Stern, speaking on a panel here at the Cable Show ‘09, said the MSO is already working closely with two programmers — Turner Broadcasting System and another he did not identify — that will involve authenticating consumers “in a very straightforward way so they can get access to content.”

“To be honest, we’re still working it out in terms of the user experience,” Stern said.

The concept, which is being Comcast and Cox Communications, is to reinforce the cable TV subscription model, by providing that programming to paying customers over their Internet devices.

Stern pointed out that 90% of Time Warner Cable’s broadband customers are already paying for multichannel video.

“Those people are already entitled to watch this programming,” he said. “The big risk we have is, if we don’t offer this programming to them the way they want it, they’ll turn to piracy.”

Alternatively, if that programming is provided to them for free over the Internet, the risk is they’ll cancel their subscription service - with such “cord cutters” obtaining their media online.

Some basic principles Time Warner Cable is following in developing TV Everywhere are that consumers should “have choice in terms of the sites they can have access on,” he said. “That will be dictated by programmers, not the cable operators.”

Stern continued, “Not to say we’ll not have content on the [Time Warner Cable] RoadRunner site, but we’d be kidding ourselves if we thought we were the only site consumers should be able to access.”

Cable operators have always been concerned about “leakage” of valued cable programming to online streaming or piracy. Cable programming currently charge subscription fees to cable operators for carriage on those systems. Some, like C-SPAN or Current, amount to pennies per month per subscriber. But others, particularly for sports programming, Fox News, basic movie channels, and other high-rated channels command enormous fees amounting to several dollars a subscriber per month each, whether the subscriber wants to watch the programming or not. These costs are continually increasing. Fox News, for example, leveraged very strong price increases for its news channel, as well as forcing a number of cable systems to pick up the low rated Fox Business Channel to receive discounts. Viacom also routinely demands cable operators take additional networks they may not want to carry in return for discounts on the networks those operators do want.

It all gets passed on to cable subscribers in the form of rate increases every year.
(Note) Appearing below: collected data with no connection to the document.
(* ===== verification/Oidc.v ===== *)
(** * internal/oidc: the identity provider

    [Manager]: discovery and its retry loop (manager.go), the browser flow
    (browser.go), the device flow (device.go).  The class [OIDCLib] is go-oidc,
    golang.org/x/oauth2 and the HTTP client under them; the services rely on
    its calls leaving the server's state alone ([OIDCLibLaws]).  The atomic
    pointer of the manager is a cell other goroutines may write at any step:
    [mg_st] says what a load sees at each step.  Instants are in seconds. *)

From S2P Require Import Prelude GoLib JsonText Json Schema Effects Auth ServiceDevices Passkeys SignIn.

(** ** The provider *)

Record Endpoint := MkIdpEndpoint { ep_AuthURL : string; ep_TokenURL : string; ep_DeviceAuthURL : string }.

(** [state]: what a discovery publishes. *)
Record pstate := MkPstate {
  ps_verifier_client : string; ps_ClientID : string; ps_ClientSecret : string; ps_Endpoint : Endpoint;
  ps_RedirectURL : string; ps_Scopes : list string; ps_deviceAuthURL : string }.

(** oidc.IDToken; [idt_claims] is what [Claims] parses of it. *)
Record IDToken := MkIDToken { idt_Subject : string; idt_Nonce : string; idt_claims : option (string * bool) }.

(** oauth2.DeviceAuthResponse; [None]: the zero time. *)
Record DeviceAuthResponse := MkDeviceAuthResponse {
  dr_DeviceCode : string; dr_UserCode : string; dr_VerificationURI : string;
  dr_VerificationURIComplete : string; dr_Expiry : option Z; dr_Interval : Z }.

Record deviceTokenResponse := MkDeviceToken { dt_IDToken : string; dt_Error : string; dt_ErrorDescription : string }.

Class OIDCLib := {
  NewProvider : ctx -> string -> M Endpoint;
  GenerateVerifier : M string;
  AuthCodeURL : pstate -> string -> string -> string -> string;
  (** the id_token of the token response, if it is a string *)
  Exchange : ctx -> pstate -> string -> string -> M (option string);
  VerifyIDToken : ctx -> string -> string -> M IDToken;
  DeviceAuth_ : ctx -> pstate -> M DeviceAuthResponse;
  (** one POST of a form: the body of the response, up to its limit *)
  PostForm : ctx -> string -> list (string * string) -> Z -> M string }.

Class OIDCLibLaws `{OIDCLib} : Prop := {
  new_provider_call : forall c i, library_call (NewProvider c i);
  generate_verifier_call : library_call GenerateVerifier;
  exchange_call : forall c s code v, library_call (Exchange c s code v);
  verify_call : forall c cl t, library_call (VerifyIDToken c cl t);
  device_auth_call : forall c s, library_call (DeviceAuth_ c s);
  post_call : forall c u f n, library_call (PostForm c u f n) }.

(** ** manager.go *)

Definition ErrNotReady : err := ErrOther "oidc: provider not ready".
Definition ErrDeviceUnsupported : err := ErrOther "oidc: device flow not supported by provider".

Record Manager := MkManager { mg_cfg : OIDCCfg; mg_baseURL : string; mg_st : nat -> option pstate }.

(** [m.st.Load()] *)
Definition Load (m : Manager) : M (option pstate) := fun w => (Ok (mg_st m (w_n w)), bump w).

(** [None] is the nil manager. *)
Definition OIDCEnabled (m : option Manager) : M bool :=
  match m with
  | None => mret false
  | Some m => if oc_Enabled (mg_cfg m) then s ← Load m; mret (bool_decide (s <> None)) else mret false
  end.

Definition DeviceEnabled (m : option Manager) : M bool :=
  match m with
  | None => mret false
  | Some m =>
      s ← Load m;
      mret (oc_Enabled (mg_cfg m) && match s with
        | Some s => negb (str_eq (ps_deviceAuthURL s) EmptyString)
        | None => false
        end)
  end.

Definition published_state (m : Manager) (ep : Endpoint) : pstate :=
  let cfg := mg_cfg m in
  MkPstate (oc_ClientID cfg) (oc_ClientID cfg) (oc_ClientSecret cfg) ep
    (mg_baseURL m ++ "/api/v1/auth/oidc/callback") (oc_Scopes cfg) (ep_DeviceAuthURL ep).

Section Flows.
Context `{OIDCLib}.

  (** What [Discover] stores, if it stores. *)
Definition Discover (c : ctx) (m : Manager) : M (option pstate) :=
    if negb (oc_Enabled (mg_cfg m)) then mret None
    else ep ← NewProvider c (oc_Issuer (mg_cfg m)); mret (Some (published_state m ep)).

  (** ** browser.go *)

Record Claims := MkClaims { ic_Subject : string; ic_Email : string; ic_EmailVerified : bool }.
Record AuthRequest := MkAuthRequest { ar_URL : string; ar_State : string; ar_Verifier : string; ar_Nonce : string }.

Definition with_state {A} (m : Manager) (k : pstate -> M A) : M A :=
    s ← Load m; match s with None => fail ErrNotReady | Some s => k s end.

Definition BeginAuth (m : Manager) : M AuthRequest :=
    with_state m (fun s =>
      state ← RandToken 32;
      nonce ← RandToken 32;
      verifier ← GenerateVerifier;
      mret (MkAuthRequest (AuthCodeURL s state verifier nonce) state verifier nonce)).

Definition claimsFrom (t : IDToken) : M Claims :=
    match idt_claims t with
    | None => fail (ErrOther "oidc: parse claims")
    | Some (email, verified) => mret (MkClaims (idt_Subject t) email verified)
    end.

Definition CompleteAuth (m : Manager) (c : ctx) (code verifier expectedNonce : string) : M Claims :=
    with_state m (fun s =>
      raw ← map_err (fun _ => ErrOther "oidc.CompleteAuth: exchange") (Exchange c s code verifier);
      match raw with
      | None => fail (ErrOther "oidc.CompleteAuth: token response has no id_token")
      | Some raw =>
          if str_eq raw EmptyString then fail (ErrOther "oidc.CompleteAuth: token response has no id_token")
          else
            idt ← map_err (fun _ => ErrOther "oidc.CompleteAuth: verify") (VerifyIDToken c (ps_verifier_client s) raw);
            if str_eq (idt_Nonce idt) expectedNonce then claimsFrom idt
            else fail (ErrOther "oidc.CompleteAuth: nonce mismatch")
      end).

  (** ** device.go *)

Record DeviceAuth := MkDeviceAuth {
    da_DeviceCode : string; da_UserCode : string; da_VerificationURI : string;
    da_VerificationURIComplete : string; da_ExpiresAt : Z; da_Interval : Z }.

Inductive PollResult := PollPending | PollSlowDown | PollComplete (cl : Claims) | PollDenied.

Definition DeviceStart (m : Manager) (c : ctx) : M DeviceAuth :=
    with_state m (fun s =>
      if str_eq (ps_deviceAuthURL s) EmptyString then fail ErrDeviceUnsupported
      else
        r ← map_err (fun _ => ErrOther "oidc.DeviceStart") (DeviceAuth_ c s);
        expiry ← (match dr_Expiry r with Some e => mret e | None => now ← now_unix; mret (now + 600) end);
        mret (MkDeviceAuth (dr_DeviceCode r) (dr_UserCode r) (dr_VerificationURI r)
          (dr_VerificationURIComplete r) expiry (dr_Interval r))).

  (** json.Unmarshal of the response. *)
Definition unmarshal_token (body : string) : option deviceTokenResponse :=
    v ← parse_json body; l ← members v;
    id_token ← string_field "id_token" l; error ← string_field "error" l;
    description ← string_field "error_description" l;
    Some (MkDeviceToken id_token error description).

Definition poll_form (m : Manager) (deviceCode : string) : list (string * string) :=
    [("grant_type", "urn:ietf:params:oauth:grant-type:device_code"); ("device_code", deviceCode);
     ("client_id", oc_ClientID (mg_cfg m)); ("client_secret", oc_ClientSecret (mg_cfg m))].

Definition DevicePoll (m : Manager) (c : ctx) (deviceCode : string) : M PollResult :=
    with_state m (fun s =>
      body ← map_err (fun _ => ErrOther "oidc.DevicePoll: do")
        (PostForm c (ep_TokenURL (ps_Endpoint s)) (poll_form m deviceCode) (2 ^ 20));
      match unmarshal_token body with
      | None => fail (ErrOther "oidc.DevicePoll: decode")
      | Some tr =>
          let e := dt_Error tr in
          if str_eq e "authorization_pending" then mret PollPending
          else if str_eq e "slow_down" then mret PollSlowDown
          else if str_eq e "access_denied" || str_eq e "expired_token" then mret PollDenied
          else if negb (str_eq e EmptyString) then fail (ErrOther "oidc.DevicePoll: idp error")
          else if str_eq (dt_IDToken tr) EmptyString then
            fail (ErrOther "oidc.DevicePoll: success response has no id_token")
          else
            idt ← map_err (fun _ => ErrOther "oidc.DevicePoll: verify")
                    (VerifyIDToken c (ps_verifier_client s) (dt_IDToken tr));
            cl ← claimsFrom idt;
            mret (PollComplete cl)
      end).
End Flows.

(** ** The retry loop

    [RetryLoop]: [found i] is what the [i]-th discovery publishes, [slept i]
    whether the [i]-th wait ran to its end.  The result is the state the loop
    leaves behind and the waits it made; [None]: still running after [fuel]
    attempts. *)

Definition retryBackoff : list Z := [2; 5; 15; 30; 60].

Definition backoff_at (i : nat) : Z := default 0 (retryBackoff !! Nat.min i (length retryBackoff - 1)).

Section Retry.
Context (found : nat -> option pstate) (slept : nat -> bool).

Fixpoint retry_from (fuel i : nat) (waits : list Z) : option (option pstate * list Z) :=
    match fuel with
    | 0%nat => None
    | S fuel' =>
        match found i with
        | Some s => Some (Some s, waits)
        | None =>
            let waits := waits ++ [backoff_at i] in
            if slept i then retry_from fuel' (S i) waits else Some (None, waits)
        end
    end.

Definition RetryLoop (cfg : OIDCCfg) (st : option pstate) (fuel : nat) : option (option pstate * list Z) :=
    if negb (oc_Enabled cfg) || bool_decide (st <> None) then Some (st, []) else retry_from fuel 0 [].
End Retry.

(** ** Properties *)

(** The loop that sees its first success at attempt [k] ends there, having
    waited [k] times on the capped schedule. *)
Lemma retry_from_finds found slept k i s waits fuel :
  (forall j, (j < k)%nat -> found (i + j)%nat = None /\ slept (i + j)%nat = true) -> found (i + k)%nat = Some s ->
  (k < fuel)%nat ->
  retry_from found slept fuel i waits = Some (Some s, waits ++ (backoff_at <$> seq i k)).
Proof.
  revert i waits fuel. induction k as [|k IH]; intros i waits [|fuel] Hj Hs Hf; try lia; simpl.
  - rewrite Nat.add_0_r in Hs. by rewrite Hs, app_nil_r.
  - destruct (Hj 0%nat ltac:(lia)) as [H1 H2]. rewrite Nat.add_0_r in H1, H2. rewrite H1, H2.
    rewrite (IH (S i) (waits ++ [backoff_at i]) fuel).
    + by rewrite <- app_assoc.
    + intros j Hlt. specialize (Hj (S j) ltac:(lia)). by rewrite Nat.add_succ_r in Hj.
    + by rewrite Nat.add_succ_r in Hs.
    + lia.
Qed.

Lemma backoff_at_range i : 2 <= backoff_at i <= 60.
Proof. unfold backoff_at. destruct i as [|[|[|[|[|i]]]]]; simpl; lia. Qed.

(** Discovery is retried until it succeeds: when the first success is at
    attempt [k] and no wait is cancelled before it, the loop ends with that
    provider published, after [k] waits of two seconds to a minute each that
    never get shorter. *)
Theorem RetryLoop_ready found slept cfg k s
    (He : oc_Enabled cfg = true)
    (Hbefore : forall j, (j < k)%nat -> found j = None /\ slept j = true) (Hk : found k = Some s) :
  exists waits, (forall fuel, (k < fuel)%nat -> RetryLoop found slept cfg None fuel = Some (Some s, waits)) /\
    length waits = k /\ Forall (fun d => 2 <= d <= 60) waits /\ StronglySorted Z.le waits.
Proof.
  exists (backoff_at <$> seq 0 k). split_and!.
  - intros fuel Hf. unfold RetryLoop. rewrite He. simpl.
    by rewrite (retry_from_finds found slept k 0 s [] fuel).
  - by rewrite length_fmap, length_seq.
  - apply Forall_fmap, Forall_forall. intros i _. apply backoff_at_range.
  - clear. generalize 0%nat as i. induction k as [|k IH]; intros i; simpl; constructor; [apply IH|].
    apply Forall_fmap, Forall_forall. intros j [Hj _]%elem_of_seq.
    unfold compose, backoff_at. destruct i as [|[|[|[|[|i]]]]], j as [|[|[|[|[|j]]]]]; simpl; lia.
Qed.

Definition demo_endpoint : Endpoint := MkIdpEndpoint "https://idp/auth" "https://idp/token" "https://idp/device".
Definition demo_manager (cfg : OIDCCfg) : Manager := MkManager cfg "https://dns.example.org" (fun _ => None).
Definition third_time (s : pstate) (i : nat) : option pstate := if (2 <=? i)%nat then Some s else None.

Lemma RetryLoop_ready_witness :
  let cfg := MkOIDCCfg true false "https://idp" "client" "hush" ["openid"] false false in
  let s := published_state (demo_manager cfg) demo_endpoint in
  RetryLoop (third_time s) (fun _ => true) cfg None 3 = Some (Some s, [2; 5]) /\
  exists waits : list Z, length waits = 2%nat.
Proof.
  intros cfg s. split; [vm_compute; reflexivity|].
  destruct (RetryLoop_ready (third_time s) (fun _ => true) cfg 2 s eq_refl) as (waits & _ & Hl & _).
  - intros [|[|j]] Hj; [by split..|]. exfalso. revert Hj. clear. intros. do 2 apply Nat.succ_lt_mono in Hj. by apply Nat.nlt_0_r in Hj.
  - reflexivity.
  - by exists waits.
Defined.
(* ===== verification/ApiFacts.v ===== *)
(** * The HTTP API: theorems

    Every route enforces the policy of its path ([api_authorized]), at most one
    operation serves a request ([routes_unambiguous]), a user's devices are out
    of reach of everyone else's credentials ([device_requests_isolated]), the
    identity provider's callback signs in only the flow the browser started
    ([oidc_callback_sound]), a registration signs in only the account it
    registered ([register_finish_sound]). *)

From S2P Require Import Prelude GoLib Schema Effects StoreUsers StoreDevices StoreTokens Auth ServiceDevices.
From S2P Require Import ServiceFacts ServiceTokens NetAddr Endpoints Email EmailChange Passkeys Grants Admin SignIn.
From S2P Require Import Oidc ApiCore ApiDevices ApiAdmin ApiSignIn Api.

(** ** What authentication writes *)

Lemma stamped_refl d : stamped d d.
Proof.
  exists (d_sessions d), (d_api_keys d), (d_nonces d). split_and!; try done; by destruct d.
Qed.

Lemma stamped_sessions s d : session_key <$> s = session_key <$> d_sessions d -> stamped d (setd_sessions s d).
Proof. intros Hs. exists s, (d_api_keys d), (d_nonces d). split_and!; try done; by destruct d. Qed.

Lemma stamped_api_keys k d : api_key_key <$> k = api_key_key <$> d_api_keys d -> stamped d (setd_api_keys k d).
Proof. intros Hs. exists (d_sessions d), k, (d_nonces d). split_and!; try done; by destruct d. Qed.

Lemma stamped_nonces l d : stamped d (setd_nonces (d_nonces d ++ l) d).
Proof.
  exists (d_sessions d), (d_api_keys d), (d_nonces d ++ l). split_and!; [by destruct d|done|done|by exists l].
Qed.

Lemma rows_update_same_key {R K : Type} (key : R -> K) p f (t : list R) :
  (forall r, key (f r) = key r) -> key <$> rows_update p f t = key <$> t.
Proof.
  intros Hf. unfold rows_update. rewrite <- list_fmap_compose. apply list_fmap_ext.
  intros i r _. simpl. by destruct (p r).
Qed.

(** The cookie names a stored session of an enabled user that expires after the
    clock read in this request, once the session has been fetched: [u] and [s]
    are that user and that session. *)
Definition session_of (cookie : option string) (w : World) (u : User) (s : Session) : Prop :=
  exists sid row urow, cookie = Some sid /\ row ∈ d_sessions (w_db w) /\ rs_id row = sid /\
    e_clock (w_env w) (S (w_n w)) < rs_expires_at row /\
    urow ∈ d_users (w_db w) /\ ru_id urow = rs_user_id row /\ ru_disabled urow = 0 /\
    u = scanUser urow /\ sess_ID s = sid /\ sess_CSRFToken s = rs_csrf_token row.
With the increasing number of channels on a cable lineup, when a bunch demand rate increases, rates can spike significantly from year to year. Nearly all have carriage contracts that forbid the cable operator from selling their network(s) on an a-la-carte basis.

With cable video pricing increasing, many subscribers downgrade their subscriptions to save money. If a cable programming is giving away their content online, that creates a greater incentive for viewers to stop paying for video packages, and rely on their Internet connections instead.

Earlier this week, Time Warner CEO Glenn Britt reiterated that although the erosion of video subscribers isn’t a problem today, it could easily become one tomorrow. He cautioned programmers who give their shows away for free online that a day of reckoning may be coming, when a cable operator is no longer willing to pay for networks that give everything away online.

Rupert Murdoch, chairman of News Corporation, which owns Fox News, supports the concept, according to Multichannel News:

News Corp. chairman Rupert Murdoch said that cable networks have to find a way to monetize the Web, before consumers begin to expect to get their content for free.

“The fact is with free content, people are used to it being free on the Internet,” Murdoch said. “Nobody is making any real money from the Web except search. We have to monetize it.”


The other controversy involves cable operators trying to limit video viewing by imposing usage caps or tiered pricing on consumers, limiting the amount of video they can consume online. At the lower end of the caps proposed by Time Warner, viewing Hulu or Joost programming would be akin to “pay per view,” with fees of 50 cents or more per show in broadband costs, once one’s usage allowance expires.